Set down the records that follow exactly, every line of them.

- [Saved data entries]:
○ ○ ○
(** [CommunitySerializer.get_membership_status].  Storing [None] in the
    cache reads back as a miss, so only a found status is stored. *)
Definition get_membership_status (db : DB) (ch : Cache) (user : option nat) (obj : Community)
    : option Status * Cache :=
  match user with
  | None => (None, ch)
  | Some u =>
    if bool_decide (creator_id obj = u) then (Some approved, ch)
    else
      match community_membership_status ch !! (community_id obj, u) with
      | Some s => (Some s, ch)
      | None =>
        match memberships db !! (u, community_id obj) with
        | Some m =>
          (Some (status m),
           set_community_membership_status (insert (community_id obj, u) (status m)) ch)
        | None => (None, ch)
        end
      end
  end.

(** [CommunitySerializer.get_membership_role] *)
Definition get_membership_role (db : DB) (ch : Cache) (user : option nat) (obj : Community)
    : option Role * Cache :=
  match user with
  | None => (None, ch)
  | Some u =>
    if bool_decide (creator_id obj = u) then (Some admin, ch)
    else
      match community_membership_role ch !! (community_id obj, u) with
      | Some r => (Some r, ch)
      | None =>
        match memberships db !! (u, community_id obj) with
        | Some m =>
          (Some (role m),
           set_community_membership_role (insert (community_id obj, u) (role m)) ch)
        | None => (None, ch)
        end
      end
  end.

(** ** PostViewSet.retrieve (views/post_views.py) *)

Inductive Response :=
  | Response200 (data : Post)
  | Response403 (detail : string)
  | Response500 (detail : string).

Definition status_code (r : Response) : nat :=
  match r with
  | Response200 _ => 200
  | Response403 _ => 403
  | Response500 _ => 500
  end.

(** The membership lookup of [retrieve]:
    [Membership.objects.get(user=user, community=community, status='approved')]
    gives [(is_member, is_admin)]. *)
Definition retrieve_membership (db : DB) (user : nat) (community : Community) : bool * bool :=
  match memberships db !! (user, community_id community) with
  | Some m =>
    if bool_decide (status m = approved) then (true, bool_decide (role m = admin))
    else (false, false)
  | None => (false, false)
  end.

(** The visibility check of [retrieve] on a post that was found. *)
Definition retrieve_check (db : DB) (user : option nat) (post : Post) (community : Community)
    : Response :=
  match user with
  | None =>
    if negb (bool_decide (visibility post = public)) || is_private community then
      Response403 "You don't have permission to access this post."
    else Response200 post
  | Some u =>
    let '(is_member, is_admin) := retrieve_membership db u community in
    if negb is_member then
      if negb (bool_decide (visibility post = public)) || is_private community then
        Response403 "You don't have permission to access this post."
      else Response200 post
    else if negb is_admin && bool_decide (visibility post = admin_only) then
      Response403 "This post is only visible to community admins."
    else Response200 post
  end.

(** [PostViewSet.retrieve].  [self.get_object()] looks the primary key up
    in [get_queryset()], which is [PostService.get_post_queryset] with the
    slug of the URL and the [type] and [search] query parameters; its
    [Http404] is caught by the handler at the end of [retrieve]. *)
Definition retrieve (db : DB) (ch : Cache) (user : option nat)
    (community_slug : option string) (pk : nat) (type search : option string)
    : Response * Cache :=
  let '(queryset, ch') := get_post_queryset db ch user community_slug type search in
  match head (filter (λ p, post_id p = pk) queryset) with
  | None => (Response500 "An error occurred: No Post matches the given query.", ch')
  | Some post =>
    match communities db !! post_community_id post with
    | None =>
      (* not reached: the queryset joins the community row *)
      (Response500 "An error occurred: Post has no community.", ch')
    | Some community => (retrieve_check db user post community, ch')
    end
  end.

(** ** CommunityService.update_community_with_lock *)

(** The [update_data] dictionary, read at the keys the function looks at:
    a field is [None] when the key is absent.  For [image] and [banner],
    [Some None] is a key that is present with the value [None]. *)
Record UpdateData := {
  upd_name : option string;
  upd_description : option string;
  upd_short_description : option string;
  upd_category : option string;
  upd_tags : option string;
  upd_rules : option string;
  upd_is_private : option bool;
  upd_requires_approval : option bool;
  upd_image : option (option string);
  upd_banner : option (option string)
}.

(** The [setattr] loop over the allow-listed fields and the two file fields. *)
Definition apply_update_data (c : Community) (d : UpdateData) : Community :=
  {| community_id := community_id c;
     name := default (name c) (upd_name d);
     slug := slug c;
     description := default (description c) (upd_description d);
     short_description := default (short_description c) (upd_short_description d);
     category := default (category c) (upd_category d);
     tags := default (tags c) (upd_tags d);
     image := match upd_image d with Some (Some f) => Some f | _ => image c end;
     banner := match upd_banner d with Some (Some f) => Some f | _ => banner c end;
     creator_id := creator_id c;
     rules := default (rules c) (upd_rules d);
     is_private := default (is_private c) (upd_is_private d);
     requires_approval := default (requires_approval c) (upd_requires_approval d);
     member_count_cache := member_count_cache c |}.

(** The [id] of a community object, under a name the parameter below
    leaves free. *)
Definition id_of_community (c : Community) : nat := community_id c.

(** What [community.save()] comes back with: the saved object with the
    store and the cache after the write and its receivers, or one of the
    two exception classes the function catches, with [str(e)]. *)
Inductive SaveOutcome :=
  | Saved (community : Community) (db : DB) (ch : Cache)
  | RaisedIntegrityError (e : string) (ch : Cache)
  | RaisedException (e : string) (ch : Cache).

Section UpdateWithLock.

(** [community.save()]: the model's [save] (slug and short description
    defaults, cache key deletion), the database write under the row lock
    and the [post_save] receivers.  Whether the database accepts the row
    is the store's answer. *)
Variable Community_save : DB → Cache → Community → SaveOutcome.

(** [Membership.objects.get(community=community, user=user, role='admin')]
    finds a row. *)
Definition admin_membership_exists (db : DB) (user cid : nat) : bool :=
  match memberships db !! (user, cid) with
  | Some m => bool_decide (role m = admin)
  | None => false
  end.

Definition update_community_with_lock (db : DB) (ch : Cache) (community_id : nat)
    (update_data : UpdateData) (user : nat)
    : (option Community * option string) * DB * Cache :=
  match communities db !! community_id with
  | None => ((None, Some "Community not found."), db, ch)
  | Some community =>
    if negb (bool_decide (creator_id community = user))
       && negb (admin_membership_exists db user (id_of_community community)) then
      ((None, Some "You don't have permission to update this community."), db, ch)
    else
      match Community_save db ch (apply_update_data community update_data) with
      | Saved community' db' ch' =>
        ((Some community', None), db', set_community_by_slug (delete (slug community')) ch')
      | RaisedIntegrityError e ch' =>
        if str_contains "communities_community_name_key" e then
          ((None, Some "A community with this name already exists."), db, ch')
        else ((None, Some ("Database error: " ++ e)), db, ch')
      | RaisedException e ch' =>
        ((None, Some ("Error updating community: " ++ e)), db, ch')
      end
  end.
○ ○ ○
- [OUTPUT BELOW]:
(** [CommunitySerializer.get_membership_status].  Storing [None] in the
    cache reads back as a miss, so only a found status is stored. *)
Definition get_membership_status (db : DB) (ch : Cache) (user : option nat) (obj : Community)
    : option Status * Cache :=
  match user with
  | None => (None, ch)
  | Some u =>
    if bool_decide (creator_id obj = u) then (Some approved, ch)
    else
      match community_membership_status ch !! (community_id obj, u) with
      | Some s => (Some s, ch)
      | None =>
        match memberships db !! (u, community_id obj) with
        | Some m =>
          (Some (status m),
           set_community_membership_status (insert (community_id obj, u) (status m)) ch)
        | None => (None, ch)
        end
      end
  end.

(** [CommunitySerializer.get_membership_role] *)
Definition get_membership_role (db : DB) (ch : Cache) (user : option nat) (obj : Community)
    : option Role * Cache :=
  match user with
  | None => (None, ch)
  | Some u =>
    if bool_decide (creator_id obj = u) then (Some admin, ch)
    else
      match community_membership_role ch !! (community_id obj, u) with
      | Some r => (Some r, ch)
      | None =>
        match memberships db !! (u, community_id obj) with
        | Some m =>
          (Some (role m),
           set_community_membership_role (insert (community_id obj, u) (role m)) ch)
        | None => (None, ch)
        end
      end
  end.

(** ** PostViewSet.retrieve (views/post_views.py) *)

Inductive Response :=
  | Response200 (data : Post)
  | Response403 (detail : string)
  | Response500 (detail : string).

Definition status_code (r : Response) : nat :=
  match r with
  | Response200 _ => 200
  | Response403 _ => 403
  | Response500 _ => 500
  end.

(** The membership lookup of [retrieve]:
    [Membership.objects.get(user=user, community=community, status='approved')]
    gives [(is_member, is_admin)]. *)
Definition retrieve_membership (db : DB) (user : nat) (community : Community) : bool * bool :=
  match memberships db !! (user, community_id community) with
  | Some m =>
    if bool_decide (status m = approved) then (true, bool_decide (role m = admin))
    else (false, false)
  | None => (false, false)
  end.

(** The visibility check of [retrieve] on a post that was found. *)
Definition retrieve_check (db : DB) (user : option nat) (post : Post) (community : Community)
    : Response :=
  match user with
  | None =>
    if negb (bool_decide (visibility post = public)) || is_private community then
      Response403 "You don't have permission to access this post."
    else Response200 post
  | Some u =>
    let '(is_member, is_admin) := retrieve_membership db u community in
    if negb is_member then
      if negb (bool_decide (visibility post = public)) || is_private community then
        Response403 "You don't have permission to access this post."
      else Response200 post
    else if negb is_admin && bool_decide (visibility post = admin_only) then
      Response403 "This post is only visible to community admins."
    else Response200 post
  end.

(** [PostViewSet.retrieve].  [self.get_object()] looks the primary key up
    in [get_queryset()], which is [PostService.get_post_queryset] with the
    slug of the URL and the [type] and [search] query parameters; its
    [Http404] is caught by the handler at the end of [retrieve]. *)
Definition retrieve (db : DB) (ch : Cache) (user : option nat)
    (community_slug : option string) (pk : nat) (type search : option string)
    : Response * Cache :=
  let '(queryset, ch') := get_post_queryset db ch user community_slug type search in
  match head (filter (λ p, post_id p = pk) queryset) with
  | None => (Response500 "An error occurred: No Post matches the given query.", ch')
  | Some post =>
    match communities db !! post_community_id post with
    | None =>
      (* not reached: the queryset joins the community row *)
      (Response500 "An error occurred: Post has no community.", ch')
    | Some community => (retrieve_check db user post community, ch')
    end
  end.

(** ** CommunityService.update_community_with_lock *)

(** The [update_data] dictionary, read at the keys the function looks at:
    a field is [None] when the key is absent.  For [image] and [banner],
    [Some None] is a key that is present with the value [None]. *)
Record UpdateData := {
  upd_name : option string;
  upd_description : option string;
  upd_short_description : option string;
  upd_category : option string;
  upd_tags : option string;
  upd_rules : option string;
  upd_is_private : option bool;
  upd_requires_approval : option bool;
  upd_image : option (option string);
  upd_banner : option (option string)
}.

(** The [setattr] loop over the allow-listed fields and the two file fields. *)
Definition apply_update_data (c : Community) (d : UpdateData) : Community :=
  {| community_id := community_id c;
     name := default (name c) (upd_name d);
     slug := slug c;
     description := default (description c) (upd_description d);
     short_description := default (short_description c) (upd_short_description d);
     category := default (category c) (upd_category d);
     tags := default (tags c) (upd_tags d);
     image := match upd_image d with Some (Some f) => Some f | _ => image c end;
     banner := match upd_banner d with Some (Some f) => Some f | _ => banner c end;
     creator_id := creator_id c;
     rules := default (rules c) (upd_rules d);
     is_private := default (is_private c) (upd_is_private d);
     requires_approval := default (requires_approval c) (upd_requires_approval d);
     member_count_cache := member_count_cache c |}.

(** The [id] of a community object, under a name the parameter below
    leaves free. *)
Definition id_of_community (c : Community) : nat := community_id c.

(** What [community.save()] comes back with: the saved object with the
    store and the cache after the write and its receivers, or one of the
    two exception classes the function catches, with [str(e)]. *)
Inductive SaveOutcome :=
  | Saved (community : Community) (db : DB) (ch : Cache)
  | RaisedIntegrityError (e : string) (ch : Cache)
  | RaisedException (e : string) (ch : Cache).

Section UpdateWithLock.

(** [community.save()]: the model's [save] (slug and short description
    defaults, cache key deletion), the database write under the row lock
    and the [post_save] receivers.  Whether the database accepts the row
    is the store's answer. *)
Variable Community_save : DB → Cache → Community → SaveOutcome.

(** [Membership.objects.get(community=community, user=user, role='admin')]
    finds a row. *)
Definition admin_membership_exists (db : DB) (user cid : nat) : bool :=
  match memberships db !! (user, cid) with
  | Some m => bool_decide (role m = admin)
  | None => false
  end.

Definition update_community_with_lock (db : DB) (ch : Cache) (community_id : nat)
    (update_data : UpdateData) (user : nat)
    : (option Community * option string) * DB * Cache :=
  match communities db !! community_id with
  | None => ((None, Some "Community not found."), db, ch)
  | Some community =>
    if negb (bool_decide (creator_id community = user))
       && negb (admin_membership_exists db user (id_of_community community)) then
      ((None, Some "You don't have permission to update this community."), db, ch)
    else
      match Community_save db ch (apply_update_data community update_data) with
      | Saved community' db' ch' =>
        ((Some community', None), db', set_community_by_slug (delete (slug community')) ch')
      | RaisedIntegrityError e ch' =>
        if str_contains "communities_community_name_key" e then
          ((None, Some "A community with this name already exists."), db, ch')
        else ((None, Some ("Database error: " ++ e)), db, ch')
      | RaisedException e ch' =>
        ((None, Some ("Error updating community: " ++ e)), db, ch')
      end
  end.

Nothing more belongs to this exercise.